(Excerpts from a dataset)
┌──

(** The three ways a click on the icon can go. *)
Lemma surround_summary (range : option Range) (st : State) :
  returns (surround range) st (fun _ st' =>
    pageLinks (tool st') = pageLinks (tool st)
    /\ existingLinks st' = existingLinks st
    /\ match anchorAtLookup range st with
       | Some _ =>
           effects st' =
             effects st ++
               [document_execCommand commandUnlink None; toolbar_close]
           /\ map li_each (linkElements (tool st')) = pageLinks (tool st)
           /\ isFakeBackgroundEnabled (selection (tool st')) = false
           /\ div_showed (nodes (tool st')) = inputOpened (tool st')
           /\ input_showed (nodes (tool st')) = inputOpened (tool st')
           /\ (inputOpened (tool st') = false ->
               savedSelectionRange (selection (tool st')) = None
               /\ input_value (nodes (tool st')) = [])
       | None =>
           linkElements (tool st') = linkElements (tool st)
           /\ inputOpened (tool st') = negb (inputOpened (tool st))
           /\ div_showed (nodes (tool st')) = negb (inputOpened (tool st))
           /\ input_showed (nodes (tool st')) = negb (inputOpened (tool st))
           /\ if inputOpened (tool st)
              then effects st' = effects st
                   /\ isFakeBackgroundEnabled (selection (tool st')) = false
                   /\ savedSelectionRange (selection (tool st')) =
                        savedSelectionRange (selection (tool st))
                   /\ input_value (nodes (tool st')) = []
              else effects st' = effects st ++ [input_focus]
                   /\ input_value (nodes (tool st')) =
                        input_value (nodes (tool st))
                   /\ browser st' =
                        focusInput
                          (match range with
                           | Some _ => paintFake (browser st)
                           | None => browser st
                           end)
                   /\ selection (tool st') =
                        match range with
                        | Some _ =>
                            Selection.save
                              (mkSelectionUtils
                                 (savedSelectionRange (selection (tool st)))
                                 true)
                              (paintFake (browser st))
                        | None => selection (tool st)
                        end
       end).
Proof.
  assert (Hunlink : forall (a : Element) (s0 : State),
    returns (selection_expandToTag a;; unlink;; closeActions true;;
             checkState;; call toolbar_close;; ret true)%js s0
      (fun (u : bool) s' =>
         u = true
         /\ pageLinks (tool s') = pageLinks (tool s0)
         /\ existingLinks s' = existingLinks s0
         /\ effects s' =
              effects s0 ++
                [document_execCommand commandUnlink None; toolbar_close]
         /\ map li_each (linkElements (tool s')) = pageLinks (tool s0)
         /\ isFakeBackgroundEnabled (selection (tool s')) = false
         /\ div_showed (nodes (tool s')) = inputOpened (tool s')
         /\ input_showed (nodes (tool s')) = inputOpened (tool s')
         /\ (inputOpened (tool s') = false ->
             savedSelectionRange (selection (tool s')) = None
             /\ input_value (nodes (tool s')) = []))).
  { intros a s0. upto.
    eapply returns_weaken; [apply closeActions_summary|]. cbn beta.
    intros _ s1 (Hp1 & Hl1 & Hx1 & He1 & Hi1 & Hn1 & Hs1 & Hb1).
    cbn in Hp1, Hl1, Hx1, He1. upto.
    eapply returns_weaken; [apply checkState_summary|]. cbn beta.
    intros u s2 (Hb2 & Hx2 & He2 & Hp2 & Hcase). steps. cbn.
    split; [reflexivity|]. split; [congruence|]. split; [congruence|].
    split; [rewrite He2, He1, <- app_assoc; reflexivity|].
    destruct (Selection.findParentTag "A" (browser s1)) as [a'|];
      cbn zeta in Hcase; destruct Hcase as (_ & Hi2 & Hs2 & Hn2 & Hl2);
      rewrite Hl2, Hs2, Hn2, Hi2, ?Hs1, ?Hn1, ?Hi1, Hp1; cbn;
      unfold rendered; rewrite map_map; cbn; rewrite map_id;
      repeat split; auto; try discriminate.
    unfold Selection.save. destruct (live (browser s1)); reflexivity. }
  assert (Htoggle : forall s0 : State,
    returns toggleActions s0 (fun _ s' =>
      pageLinks (tool s') = pageLinks (tool s0)
      /\ existingLinks s' = existingLinks s0
      /\ linkElements (tool s') = linkElements (tool s0)
      /\ inputOpened (tool s') = negb (inputOpened (tool s0))
      /\ div_showed (nodes (tool s')) = negb (inputOpened (tool s0))
      /\ input_showed (nodes (tool s')) = negb (inputOpened (tool s0))
      /\ if inputOpened (tool s0)
         then effects s' = effects s0
              /\ isFakeBackgroundEnabled (selection (tool s')) = false
              /\ savedSelectionRange (selection (tool s')) =
                   savedSelectionRange (selection (tool s0))
              /\ input_value (nodes (tool s')) = []
         else effects s' = effects s0 ++ [input_focus]
              /\ input_value (nodes (tool s')) = input_value (nodes (tool s0))
              /\ browser s' = focusInput (browser s0)
              /\ selection (tool s') = selection (tool s0))).
  { intros s0. unfold toggleActions. step. step.
    destruct (inputOpened (tool s0)) eqn:E; cbn [negb].
    - eapply returns_weaken; [apply closeActions_summary|]. cbn beta.
      intros _ s1 (Hp1 & Hl1 & Hx1 & He1 & Hi1 & Hn1 & Hs1 & Hb1).
      rewrite Hn1, Hs1. cbn. auto 10.
    - steps. cbn. auto 10. }
  unfold surround, anchorAtLookup, browserAtLookup.
  destruct range as [r|].
  - do 4 step. destruct (inputOpened (tool st)) eqn:Eo; cbn [negb].
    + do 8 step. cbn.
      lazymatch goal with
      | |- returns (match ?x with _ => _ end) _ _ => destruct x as [a|] eqn:Ea
      end.
      * eapply returns_weaken; [apply Hunlink|]. cbn beta.
        intros u s' (-> & Hrest). step. cbn in Hrest. exact Hrest.
      * do 2 step. eapply returns_weaken; [apply Htoggle|]. cbn beta.
        intros _ s'. cbn. rewrite Eo. cbn [negb].
        intros (? & ? & ? & ? & ? & ? & ? & ? & Hs & ?).
        repeat split; auto. rewrite Hs.
        unfold Selection.removeFakeBackground.
        destruct (isFakeBackgroundEnabled (selection (tool st)));
          reflexivity.
    + do 8 step. cbn.
      lazymatch goal with
      | |- returns (match ?x with _ => _ end) _ _ => destruct x as [a|] eqn:Ea
      end.
      * eapply returns_weaken; [apply Hunlink|]. cbn beta.
        intros u s' (-> & Hrest). step. cbn in Hrest. exact Hrest.
      * do 2 step. eapply returns_weaken; [apply Htoggle|]. cbn beta.
        intros _ s'. cbn. rewrite Eo. cbn [negb]. tauto.
  - do 3 step. eapply returns_weaken; [apply Htoggle|]. cbn beta.
    intros _ s'. destruct (inputOpened (tool st)); tauto.
Qed.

└──

What is expected: Retype the records that precede this task, keeping them exactly the same.

Result:
(** The three ways a click on the icon can go. *)
Lemma surround_summary (range : option Range) (st : State) :
  returns (surround range) st (fun _ st' =>
    pageLinks (tool st') = pageLinks (tool st)
    /\ existingLinks st' = existingLinks st
    /\ match anchorAtLookup range st with
       | Some _ =>
           effects st' =
             effects st ++
               [document_execCommand commandUnlink None; toolbar_close]
           /\ map li_each (linkElements (tool st')) = pageLinks (tool st)
           /\ isFakeBackgroundEnabled (selection (tool st')) = false
           /\ div_showed (nodes (tool st')) = inputOpened (tool st')
           /\ input_showed (nodes (tool st')) = inputOpened (tool st')
           /\ (inputOpened (tool st') = false ->
               savedSelectionRange (selection (tool st')) = None
               /\ input_value (nodes (tool st')) = [])
       | None =>
           linkElements (tool st') = linkElements (tool st)
           /\ inputOpened (tool st') = negb (inputOpened (tool st))
           /\ div_showed (nodes (tool st')) = negb (inputOpened (tool st))
           /\ input_showed (nodes (tool st')) = negb (inputOpened (tool st))
           /\ if inputOpened (tool st)
              then effects st' = effects st
                   /\ isFakeBackgroundEnabled (selection (tool st')) = false
                   /\ savedSelectionRange (selection (tool st')) =
                        savedSelectionRange (selection (tool st))
                   /\ input_value (nodes (tool st')) = []
              else effects st' = effects st ++ [input_focus]
                   /\ input_value (nodes (tool st')) =
                        input_value (nodes (tool st))
                   /\ browser st' =
                        focusInput
                          (match range with
                           | Some _ => paintFake (browser st)
                           | None => browser st
                           end)
                   /\ selection (tool st') =
                        match range with
                        | Some _ =>
                            Selection.save
                              (mkSelectionUtils
                                 (savedSelectionRange (selection (tool st)))
                                 true)
                              (paintFake (browser st))
                        | None => selection (tool st)
                        end
       end).
Proof.
  assert (Hunlink : forall (a : Element) (s0 : State),
    returns (selection_expandToTag a;; unlink;; closeActions true;;
             checkState;; call toolbar_close;; ret true)%js s0
      (fun (u : bool) s' =>
         u = true
         /\ pageLinks (tool s') = pageLinks (tool s0)
         /\ existingLinks s' = existingLinks s0
         /\ effects s' =
              effects s0 ++
                [document_execCommand commandUnlink None; toolbar_close]
         /\ map li_each (linkElements (tool s')) = pageLinks (tool s0)
         /\ isFakeBackgroundEnabled (selection (tool s')) = false
         /\ div_showed (nodes (tool s')) = inputOpened (tool s')
         /\ input_showed (nodes (tool s')) = inputOpened (tool s')
         /\ (inputOpened (tool s') = false ->
             savedSelectionRange (selection (tool s')) = None
             /\ input_value (nodes (tool s')) = []))).
  { intros a s0. upto.
    eapply returns_weaken; [apply closeActions_summary|]. cbn beta.
    intros _ s1 (Hp1 & Hl1 & Hx1 & He1 & Hi1 & Hn1 & Hs1 & Hb1).
    cbn in Hp1, Hl1, Hx1, He1. upto.
    eapply returns_weaken; [apply checkState_summary|]. cbn beta.
    intros u s2 (Hb2 & Hx2 & He2 & Hp2 & Hcase). steps. cbn.
    split; [reflexivity|]. split; [congruence|]. split; [congruence|].
    split; [rewrite He2, He1, <- app_assoc; reflexivity|].
    destruct (Selection.findParentTag "A" (browser s1)) as [a'|];
      cbn zeta in Hcase; destruct Hcase as (_ & Hi2 & Hs2 & Hn2 & Hl2);
      rewrite Hl2, Hs2, Hn2, Hi2, ?Hs1, ?Hn1, ?Hi1, Hp1; cbn;
      unfold rendered; rewrite map_map; cbn; rewrite map_id;
      repeat split; auto; try discriminate.
    unfold Selection.save. destruct (live (browser s1)); reflexivity. }
  assert (Htoggle : forall s0 : State,
    returns toggleActions s0 (fun _ s' =>
      pageLinks (tool s') = pageLinks (tool s0)
      /\ existingLinks s' = existingLinks s0
      /\ linkElements (tool s') = linkElements (tool s0)
      /\ inputOpened (tool s') = negb (inputOpened (tool s0))
      /\ div_showed (nodes (tool s')) = negb (inputOpened (tool s0))
      /\ input_showed (nodes (tool s')) = negb (inputOpened (tool s0))
      /\ if inputOpened (tool s0)
         then effects s' = effects s0
              /\ isFakeBackgroundEnabled (selection (tool s')) = false
              /\ savedSelectionRange (selection (tool s')) =
                   savedSelectionRange (selection (tool s0))
              /\ input_value (nodes (tool s')) = []
         else effects s' = effects s0 ++ [input_focus]
              /\ input_value (nodes (tool s')) = input_value (nodes (tool s0))
              /\ browser s' = focusInput (browser s0)
              /\ selection (tool s') = selection (tool s0))).
  { intros s0. unfold toggleActions. step. step.
    destruct (inputOpened (tool s0)) eqn:E; cbn [negb].
    - eapply returns_weaken; [apply closeActions_summary|]. cbn beta.
      intros _ s1 (Hp1 & Hl1 & Hx1 & He1 & Hi1 & Hn1 & Hs1 & Hb1).
      rewrite Hn1, Hs1. cbn. auto 10.
    - steps. cbn. auto 10. }
  unfold surround, anchorAtLookup, browserAtLookup.
  destruct range as [r|].
  - do 4 step. destruct (inputOpened (tool st)) eqn:Eo; cbn [negb].
    + do 8 step. cbn.
      lazymatch goal with
      | |- returns (match ?x with _ => _ end) _ _ => destruct x as [a|] eqn:Ea
      end.
      * eapply returns_weaken; [apply Hunlink|]. cbn beta.
        intros u s' (-> & Hrest). step. cbn in Hrest. exact Hrest.
      * do 2 step. eapply returns_weaken; [apply Htoggle|]. cbn beta.
        intros _ s'. cbn. rewrite Eo. cbn [negb].
        intros (? & ? & ? & ? & ? & ? & ? & ? & Hs & ?).
        repeat split; auto. rewrite Hs.
        unfold Selection.removeFakeBackground.
        destruct (isFakeBackgroundEnabled (selection (tool st)));
          reflexivity.
    + do 8 step. cbn.
      lazymatch goal with
      | |- returns (match ?x with _ => _ end) _ _ => destruct x as [a|] eqn:Ea
      end.
      * eapply returns_weaken; [apply Hunlink|]. cbn beta.
        intros u s' (-> & Hrest). step. cbn in Hrest. exact Hrest.
      * do 2 step. eapply returns_weaken; [apply Htoggle|]. cbn beta.
        intros _ s'. cbn. rewrite Eo. cbn [negb]. tauto.
  - do 3 step. eapply returns_weaken; [apply Htoggle|]. cbn beta.
    intros _ s'. destruct (inputOpened (tool st)); tauto.
Qed.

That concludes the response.